Nas disciplinas história da arquitetura e planejamento urbano, o professor Marcílio Sudério, 40 anos, foi testemunha do exemplo de vida de Emar. “Foi uma surpresa gratificante ter um aluno tão mais velho. Isso me fez rever conceitos sobre a capacidade que o ser humano tem de se reinventar, de se adequar à tecnologia, de estudar com quem poderia ser neto ou filho dele”, relata. A dificuldade de lidar com a informática foi dominada e ele foi um aluno exemplar. “O lastro de vivência cultural dele é muito grande. Nas provas teóricas, argumentava bem, fazia críticas… Ele sempre foi uma presença muito positiva para a turma. Foi uma honra ser professor dele”. O fato de um senhor com mais de 80 anos realizar um sonho, também incentivou os colegas. “Por causa dele, os alunos exigiam mais de si mesmos”, analisa.  

Trajetória profissional

As habilidades de pintura levaram Emar a ser vitrinista e designer de letreiros e fachadas.

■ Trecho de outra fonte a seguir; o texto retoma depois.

(* ===== verification/Cluster.v ===== *)
(** * Clusters of networks ([router/aurp_cluster.go], [containsRoute] and the
      validation of clusters of [router/config.go], [rtmpAdvertisedDistance] of
      [router/rtmp.go])

    A cluster is a range of local numbers under which the routes learned through
    AURP are advertised to a cable as one.  The map of cluster states is ranged
    in any order ([MapOrder]). *)
From S2P Require Import Prelude Wtacc AurpHeaders AurpTuples PeerPolicy GoSort RouteTable.
From S2P Require Import AtalkNbp Atalk AtalkRtmp RouteExport PeerState DdpPolicy Seed LoopProbe.
From S2P Require Import Router.
Import RT Policy DDP Tunnel Router.

Module Cluster.

Definition containsRoute (c : AURPClusterRule) (route : Route) : bool :=
  (cl_Start c <=? NetStart (rkey route)) && (NetEnd route <=? cl_End c).

(** Of [LoadConfig]: the test of one cluster, up to the first network without a
    remap rule, and of a pair. *)
Definition cluster_rule_ok (rules : list AURPRemapRule) (c : AURPClusterRule) : bool :=
  negb ((cl_Start c =? 0) || (cl_End c <? cl_Start c) || (0xff00 <=? cl_End c)) &&
  forallb (fun n => existsb (fun rule => contains (localRange rule) n) rules)
    (seqZ (cl_Start c) (cl_End c - cl_Start c + 1)).

Definition cluster_pair_ok (a b : AURPClusterRule) : bool :=
  negb (cluster_contains a (cl_Start b) || cluster_contains b (cl_Start a)).

Fixpoint cluster_pairs_ok (cs : list AURPClusterRule) : bool :=
  match cs with
  | [] => true
  | c :: cs => forallb (cluster_pair_ok c) cs && cluster_pairs_ok cs
  end.

Definition clusterForNetwork (cfg : AURPConfig) (network : Z) : option AURPClusterRule :=
  List.find (fun c => cluster_contains c network) (Clusters cfg).

Definition rtmpAdvertisedDistance (route : Route) (hopCountReduction : bool) : Z :=
  if hopCountReduction && bool_decide (o_Kind (route_origin route) = RouteOriginAURP) then 1
  else Distance route.

Section Tuples.
Context {GS : GoSort} {MO : MapOrder}.
Context (rt : RouteTable) (cfg : AURPConfig) (hopCountReduction : bool).

Record clusterState := MkState {
  rule : AURPClusterRule; members : list Route; zones : gset (list Z); distance : Z }.

Definition adv (route : Route) : Z := rtmpAdvertisedDistance route hopCountReduction.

Quando trabalhou como operador de carga na Varig, seu talento não passou despercebido. Um dos quadros de Emar foi exposto na companhia e abriu portas para que ele trabalhasse durante 10 anos com publicidade. Na década de 1960, a paixão por arquitetura falou mais alto e ele bateu na porta da Arqtel, única empresa brasileira a fazer maquetes na época. Ali, trabalhou durante oito anos, até ser convidado para ser maquetista do Banco Central (BC). São de autoria dele as maquetes das sedes do BC em Recife, em Fortaleza, em Curitiba e em Belém, e da gráfica do Banco Central em Brasília. Depois de vir morar na capital federal, em 1968, trabalhou na gráfica do Senado e ajudou a montar a gráfica do Palácio do Itaramaty. Entre 1989 e 2009, manteve um escritório para trabalhar com arquitetura e com publicidade. Depois de formado, Brasília pode aguardar seu trabalho sendo posto em prática com ainda mais maestria.